- Task description: Every line below between the line holding "users (deliver_all c" and the line holding "cache_mgr (GetNotifyMsgCache id []) w", inclusive, should be repeated exactly, and all other lines omitted.
START Data for analysis
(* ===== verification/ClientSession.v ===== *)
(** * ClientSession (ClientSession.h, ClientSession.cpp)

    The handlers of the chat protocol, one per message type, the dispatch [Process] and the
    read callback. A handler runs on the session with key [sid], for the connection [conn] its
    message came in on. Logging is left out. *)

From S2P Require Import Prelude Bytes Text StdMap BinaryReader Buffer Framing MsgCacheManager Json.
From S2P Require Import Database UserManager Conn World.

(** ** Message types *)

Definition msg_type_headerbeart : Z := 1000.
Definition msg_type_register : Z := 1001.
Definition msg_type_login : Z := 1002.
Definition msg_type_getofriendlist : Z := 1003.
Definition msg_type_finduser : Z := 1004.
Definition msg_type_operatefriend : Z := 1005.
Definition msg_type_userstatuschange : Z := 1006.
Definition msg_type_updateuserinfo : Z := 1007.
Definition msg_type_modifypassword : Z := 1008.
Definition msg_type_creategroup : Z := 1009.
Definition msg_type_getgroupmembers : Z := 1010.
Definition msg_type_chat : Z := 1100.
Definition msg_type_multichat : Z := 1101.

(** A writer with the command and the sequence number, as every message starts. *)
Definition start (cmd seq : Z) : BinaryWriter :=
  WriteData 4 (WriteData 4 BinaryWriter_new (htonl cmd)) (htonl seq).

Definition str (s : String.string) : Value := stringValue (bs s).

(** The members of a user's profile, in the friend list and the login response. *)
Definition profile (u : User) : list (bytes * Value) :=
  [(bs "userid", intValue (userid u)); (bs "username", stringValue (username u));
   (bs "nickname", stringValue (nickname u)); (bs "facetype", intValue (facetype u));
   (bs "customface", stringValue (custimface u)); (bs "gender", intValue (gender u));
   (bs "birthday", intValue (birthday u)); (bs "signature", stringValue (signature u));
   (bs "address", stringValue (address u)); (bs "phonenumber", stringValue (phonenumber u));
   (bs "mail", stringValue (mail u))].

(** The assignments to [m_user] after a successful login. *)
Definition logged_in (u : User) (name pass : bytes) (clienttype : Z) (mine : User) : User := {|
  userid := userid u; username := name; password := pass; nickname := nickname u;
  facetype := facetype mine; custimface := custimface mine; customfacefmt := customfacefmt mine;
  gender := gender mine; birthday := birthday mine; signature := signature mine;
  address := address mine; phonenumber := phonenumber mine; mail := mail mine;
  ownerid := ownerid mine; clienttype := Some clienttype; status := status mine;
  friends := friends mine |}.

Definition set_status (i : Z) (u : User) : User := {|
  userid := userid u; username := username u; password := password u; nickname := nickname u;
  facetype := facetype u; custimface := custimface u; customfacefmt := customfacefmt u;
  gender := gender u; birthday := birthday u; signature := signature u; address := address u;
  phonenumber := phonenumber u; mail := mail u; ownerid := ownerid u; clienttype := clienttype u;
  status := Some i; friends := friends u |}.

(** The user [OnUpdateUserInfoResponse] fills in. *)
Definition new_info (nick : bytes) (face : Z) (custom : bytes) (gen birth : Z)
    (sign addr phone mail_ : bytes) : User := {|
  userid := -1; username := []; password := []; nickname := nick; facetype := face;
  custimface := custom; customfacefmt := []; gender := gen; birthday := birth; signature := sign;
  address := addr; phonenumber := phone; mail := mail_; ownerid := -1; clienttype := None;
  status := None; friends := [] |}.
END Data for analysis
START Data for analysis
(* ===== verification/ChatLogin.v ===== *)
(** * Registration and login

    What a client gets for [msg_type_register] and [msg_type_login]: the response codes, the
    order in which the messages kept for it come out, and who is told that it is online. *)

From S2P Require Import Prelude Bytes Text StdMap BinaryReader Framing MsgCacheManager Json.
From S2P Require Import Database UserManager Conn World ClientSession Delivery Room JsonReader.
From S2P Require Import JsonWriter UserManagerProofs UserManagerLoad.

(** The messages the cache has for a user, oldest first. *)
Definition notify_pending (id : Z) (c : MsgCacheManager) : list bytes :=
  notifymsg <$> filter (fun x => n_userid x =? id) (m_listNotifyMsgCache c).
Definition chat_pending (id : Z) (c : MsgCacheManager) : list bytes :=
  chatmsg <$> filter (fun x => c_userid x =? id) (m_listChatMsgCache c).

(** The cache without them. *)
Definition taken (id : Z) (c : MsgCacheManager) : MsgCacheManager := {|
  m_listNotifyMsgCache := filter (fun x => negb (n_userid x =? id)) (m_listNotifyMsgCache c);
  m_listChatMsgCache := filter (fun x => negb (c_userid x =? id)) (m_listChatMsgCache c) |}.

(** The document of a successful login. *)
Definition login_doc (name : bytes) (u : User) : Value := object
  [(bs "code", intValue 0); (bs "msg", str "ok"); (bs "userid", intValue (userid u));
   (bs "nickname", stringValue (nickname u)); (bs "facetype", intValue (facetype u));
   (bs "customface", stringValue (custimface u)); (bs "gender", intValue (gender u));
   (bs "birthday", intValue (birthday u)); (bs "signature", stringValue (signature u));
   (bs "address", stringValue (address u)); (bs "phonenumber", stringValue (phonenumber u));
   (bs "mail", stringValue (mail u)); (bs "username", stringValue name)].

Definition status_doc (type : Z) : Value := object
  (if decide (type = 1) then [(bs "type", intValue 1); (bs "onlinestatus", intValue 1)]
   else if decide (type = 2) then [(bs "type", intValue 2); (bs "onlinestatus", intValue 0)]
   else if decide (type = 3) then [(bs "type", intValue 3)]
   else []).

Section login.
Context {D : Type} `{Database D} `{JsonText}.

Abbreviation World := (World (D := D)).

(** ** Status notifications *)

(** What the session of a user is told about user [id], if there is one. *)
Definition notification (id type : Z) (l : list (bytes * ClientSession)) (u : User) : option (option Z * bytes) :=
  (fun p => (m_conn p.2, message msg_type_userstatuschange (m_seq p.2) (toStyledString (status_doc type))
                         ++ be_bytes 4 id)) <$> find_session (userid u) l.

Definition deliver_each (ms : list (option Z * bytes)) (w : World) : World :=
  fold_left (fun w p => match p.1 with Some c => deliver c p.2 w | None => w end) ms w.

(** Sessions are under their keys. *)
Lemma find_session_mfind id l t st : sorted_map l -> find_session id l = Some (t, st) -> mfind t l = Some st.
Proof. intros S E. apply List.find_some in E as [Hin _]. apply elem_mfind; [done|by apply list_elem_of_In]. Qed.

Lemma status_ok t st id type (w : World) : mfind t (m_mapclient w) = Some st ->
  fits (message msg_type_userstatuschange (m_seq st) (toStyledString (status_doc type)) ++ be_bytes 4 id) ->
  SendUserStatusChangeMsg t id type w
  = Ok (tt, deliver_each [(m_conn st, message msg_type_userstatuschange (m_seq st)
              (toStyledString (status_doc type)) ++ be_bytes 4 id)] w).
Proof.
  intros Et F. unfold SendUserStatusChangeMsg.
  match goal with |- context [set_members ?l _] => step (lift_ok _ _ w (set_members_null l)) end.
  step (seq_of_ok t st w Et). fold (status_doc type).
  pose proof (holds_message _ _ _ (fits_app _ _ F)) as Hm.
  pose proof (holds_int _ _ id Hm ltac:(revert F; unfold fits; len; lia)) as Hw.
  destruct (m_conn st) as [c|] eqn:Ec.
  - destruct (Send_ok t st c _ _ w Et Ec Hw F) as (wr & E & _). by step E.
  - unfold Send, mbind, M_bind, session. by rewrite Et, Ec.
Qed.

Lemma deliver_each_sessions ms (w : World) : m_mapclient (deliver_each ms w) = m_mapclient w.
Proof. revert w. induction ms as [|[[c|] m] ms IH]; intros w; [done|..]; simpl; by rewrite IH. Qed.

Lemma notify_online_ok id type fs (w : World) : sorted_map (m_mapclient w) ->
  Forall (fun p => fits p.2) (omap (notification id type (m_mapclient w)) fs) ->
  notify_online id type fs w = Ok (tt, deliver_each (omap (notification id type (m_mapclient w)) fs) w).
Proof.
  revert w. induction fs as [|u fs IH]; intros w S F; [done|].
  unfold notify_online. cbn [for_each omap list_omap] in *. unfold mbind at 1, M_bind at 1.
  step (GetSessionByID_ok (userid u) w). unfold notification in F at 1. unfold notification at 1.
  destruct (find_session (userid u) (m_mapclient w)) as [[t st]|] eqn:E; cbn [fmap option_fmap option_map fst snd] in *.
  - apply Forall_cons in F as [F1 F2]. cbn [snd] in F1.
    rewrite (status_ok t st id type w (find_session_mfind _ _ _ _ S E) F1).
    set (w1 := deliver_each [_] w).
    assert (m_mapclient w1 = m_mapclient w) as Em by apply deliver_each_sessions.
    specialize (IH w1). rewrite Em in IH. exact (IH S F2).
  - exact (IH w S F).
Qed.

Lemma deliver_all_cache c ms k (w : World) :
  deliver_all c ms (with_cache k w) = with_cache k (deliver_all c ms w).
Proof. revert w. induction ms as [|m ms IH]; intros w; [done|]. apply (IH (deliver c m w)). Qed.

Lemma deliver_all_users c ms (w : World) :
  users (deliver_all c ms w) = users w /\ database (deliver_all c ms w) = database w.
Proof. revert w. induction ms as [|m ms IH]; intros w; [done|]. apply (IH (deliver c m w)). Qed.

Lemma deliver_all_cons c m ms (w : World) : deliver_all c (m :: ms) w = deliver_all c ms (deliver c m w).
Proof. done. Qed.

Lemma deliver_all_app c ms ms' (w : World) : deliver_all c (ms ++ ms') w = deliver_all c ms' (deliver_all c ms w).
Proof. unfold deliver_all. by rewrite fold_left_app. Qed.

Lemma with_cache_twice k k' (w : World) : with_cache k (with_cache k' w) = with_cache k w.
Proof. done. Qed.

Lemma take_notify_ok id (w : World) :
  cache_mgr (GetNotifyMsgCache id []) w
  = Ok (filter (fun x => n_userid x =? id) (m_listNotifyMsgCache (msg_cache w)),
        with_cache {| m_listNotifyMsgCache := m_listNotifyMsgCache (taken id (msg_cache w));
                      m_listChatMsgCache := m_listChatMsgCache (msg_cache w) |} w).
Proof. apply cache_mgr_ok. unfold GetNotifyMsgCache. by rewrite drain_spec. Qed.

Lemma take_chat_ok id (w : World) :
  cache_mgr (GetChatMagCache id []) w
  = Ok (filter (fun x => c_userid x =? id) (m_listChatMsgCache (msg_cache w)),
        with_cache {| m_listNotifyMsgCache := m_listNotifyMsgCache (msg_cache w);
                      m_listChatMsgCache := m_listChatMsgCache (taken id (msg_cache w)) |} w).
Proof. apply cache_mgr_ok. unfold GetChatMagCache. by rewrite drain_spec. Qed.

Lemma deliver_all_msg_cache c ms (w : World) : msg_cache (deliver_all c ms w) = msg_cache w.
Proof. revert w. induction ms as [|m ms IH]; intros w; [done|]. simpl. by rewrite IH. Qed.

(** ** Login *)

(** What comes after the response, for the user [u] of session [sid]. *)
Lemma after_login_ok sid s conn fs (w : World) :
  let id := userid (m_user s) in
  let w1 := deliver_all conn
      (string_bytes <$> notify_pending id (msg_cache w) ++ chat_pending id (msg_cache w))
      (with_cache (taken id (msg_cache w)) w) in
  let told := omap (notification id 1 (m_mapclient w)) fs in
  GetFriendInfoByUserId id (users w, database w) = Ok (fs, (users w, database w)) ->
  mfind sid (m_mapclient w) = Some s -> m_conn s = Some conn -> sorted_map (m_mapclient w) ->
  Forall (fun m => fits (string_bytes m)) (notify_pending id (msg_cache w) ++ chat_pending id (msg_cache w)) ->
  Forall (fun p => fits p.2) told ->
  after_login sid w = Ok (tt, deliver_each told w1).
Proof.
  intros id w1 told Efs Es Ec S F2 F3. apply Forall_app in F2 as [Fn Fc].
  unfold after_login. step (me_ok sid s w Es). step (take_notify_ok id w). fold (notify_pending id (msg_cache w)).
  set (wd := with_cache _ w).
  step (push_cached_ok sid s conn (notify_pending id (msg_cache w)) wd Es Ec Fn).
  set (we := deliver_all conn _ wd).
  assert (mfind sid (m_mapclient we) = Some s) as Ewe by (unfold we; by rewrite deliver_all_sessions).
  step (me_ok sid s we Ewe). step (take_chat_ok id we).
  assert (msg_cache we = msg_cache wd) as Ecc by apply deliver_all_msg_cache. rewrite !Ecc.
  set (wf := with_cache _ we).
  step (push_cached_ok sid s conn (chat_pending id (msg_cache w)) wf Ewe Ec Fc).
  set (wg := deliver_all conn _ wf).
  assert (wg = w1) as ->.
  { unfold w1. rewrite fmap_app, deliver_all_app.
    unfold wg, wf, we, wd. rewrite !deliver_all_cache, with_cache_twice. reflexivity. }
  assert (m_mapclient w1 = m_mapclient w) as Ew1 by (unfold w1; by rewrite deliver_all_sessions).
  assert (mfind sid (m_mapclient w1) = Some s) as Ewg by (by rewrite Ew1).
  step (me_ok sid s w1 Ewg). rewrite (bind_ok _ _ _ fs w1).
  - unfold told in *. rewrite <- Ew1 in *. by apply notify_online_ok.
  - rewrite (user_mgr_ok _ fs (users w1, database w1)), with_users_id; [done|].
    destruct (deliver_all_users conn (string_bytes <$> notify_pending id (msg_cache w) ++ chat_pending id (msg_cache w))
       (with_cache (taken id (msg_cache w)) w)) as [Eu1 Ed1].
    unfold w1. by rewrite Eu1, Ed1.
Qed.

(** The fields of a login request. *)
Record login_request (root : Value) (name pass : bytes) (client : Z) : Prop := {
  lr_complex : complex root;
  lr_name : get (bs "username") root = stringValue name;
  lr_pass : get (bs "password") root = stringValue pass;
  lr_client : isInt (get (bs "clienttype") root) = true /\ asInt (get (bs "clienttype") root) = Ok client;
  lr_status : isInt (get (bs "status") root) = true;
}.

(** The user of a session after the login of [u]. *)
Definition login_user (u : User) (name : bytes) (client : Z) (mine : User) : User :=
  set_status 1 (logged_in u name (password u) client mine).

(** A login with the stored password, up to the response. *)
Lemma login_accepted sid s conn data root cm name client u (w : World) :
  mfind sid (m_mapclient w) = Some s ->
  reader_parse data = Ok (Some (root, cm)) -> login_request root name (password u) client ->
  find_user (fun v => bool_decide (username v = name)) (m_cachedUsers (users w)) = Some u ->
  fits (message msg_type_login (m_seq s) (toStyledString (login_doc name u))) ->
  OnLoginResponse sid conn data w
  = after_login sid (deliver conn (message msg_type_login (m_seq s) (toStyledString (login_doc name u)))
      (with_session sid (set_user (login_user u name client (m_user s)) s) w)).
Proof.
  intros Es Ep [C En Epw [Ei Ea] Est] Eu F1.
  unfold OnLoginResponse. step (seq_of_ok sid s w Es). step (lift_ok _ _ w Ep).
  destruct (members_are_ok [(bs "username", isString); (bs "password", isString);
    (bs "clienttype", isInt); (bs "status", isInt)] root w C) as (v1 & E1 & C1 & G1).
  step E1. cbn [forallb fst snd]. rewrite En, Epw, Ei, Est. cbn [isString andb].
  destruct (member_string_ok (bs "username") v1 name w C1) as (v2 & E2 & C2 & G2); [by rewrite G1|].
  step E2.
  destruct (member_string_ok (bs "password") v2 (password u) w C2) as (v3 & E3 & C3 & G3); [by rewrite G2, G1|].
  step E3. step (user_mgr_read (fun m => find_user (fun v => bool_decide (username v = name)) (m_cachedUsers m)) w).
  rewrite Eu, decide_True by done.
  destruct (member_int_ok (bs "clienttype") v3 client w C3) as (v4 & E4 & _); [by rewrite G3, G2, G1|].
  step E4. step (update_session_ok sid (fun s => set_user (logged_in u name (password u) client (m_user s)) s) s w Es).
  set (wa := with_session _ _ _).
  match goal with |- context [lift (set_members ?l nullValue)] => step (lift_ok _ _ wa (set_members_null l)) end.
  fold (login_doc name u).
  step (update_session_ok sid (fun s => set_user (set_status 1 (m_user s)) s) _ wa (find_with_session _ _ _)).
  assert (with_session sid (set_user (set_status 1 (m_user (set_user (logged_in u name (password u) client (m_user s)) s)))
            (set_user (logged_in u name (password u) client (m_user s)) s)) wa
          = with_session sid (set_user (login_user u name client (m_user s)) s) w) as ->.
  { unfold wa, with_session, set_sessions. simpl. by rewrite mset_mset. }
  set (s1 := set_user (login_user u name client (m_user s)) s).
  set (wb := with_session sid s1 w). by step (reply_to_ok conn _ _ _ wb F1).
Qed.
END Data for analysis
- Output for this exercise:
  users (deliver_all c ms w) = users w /\ database (deliver_all c ms w) = database w.
Proof. revert w. induction ms as [|m ms IH]; intros w; [done|]. apply (IH (deliver c m w)). Qed.

Lemma deliver_all_cons c m ms (w : World) : deliver_all c (m :: ms) w = deliver_all c ms (deliver c m w).
Proof. done. Qed.

Lemma deliver_all_app c ms ms' (w : World) : deliver_all c (ms ++ ms') w = deliver_all c ms' (deliver_all c ms w).
Proof. unfold deliver_all. by rewrite fold_left_app. Qed.

Lemma with_cache_twice k k' (w : World) : with_cache k (with_cache k' w) = with_cache k w.
Proof. done. Qed.

Lemma take_notify_ok id (w : World) :
  cache_mgr (GetNotifyMsgCache id []) w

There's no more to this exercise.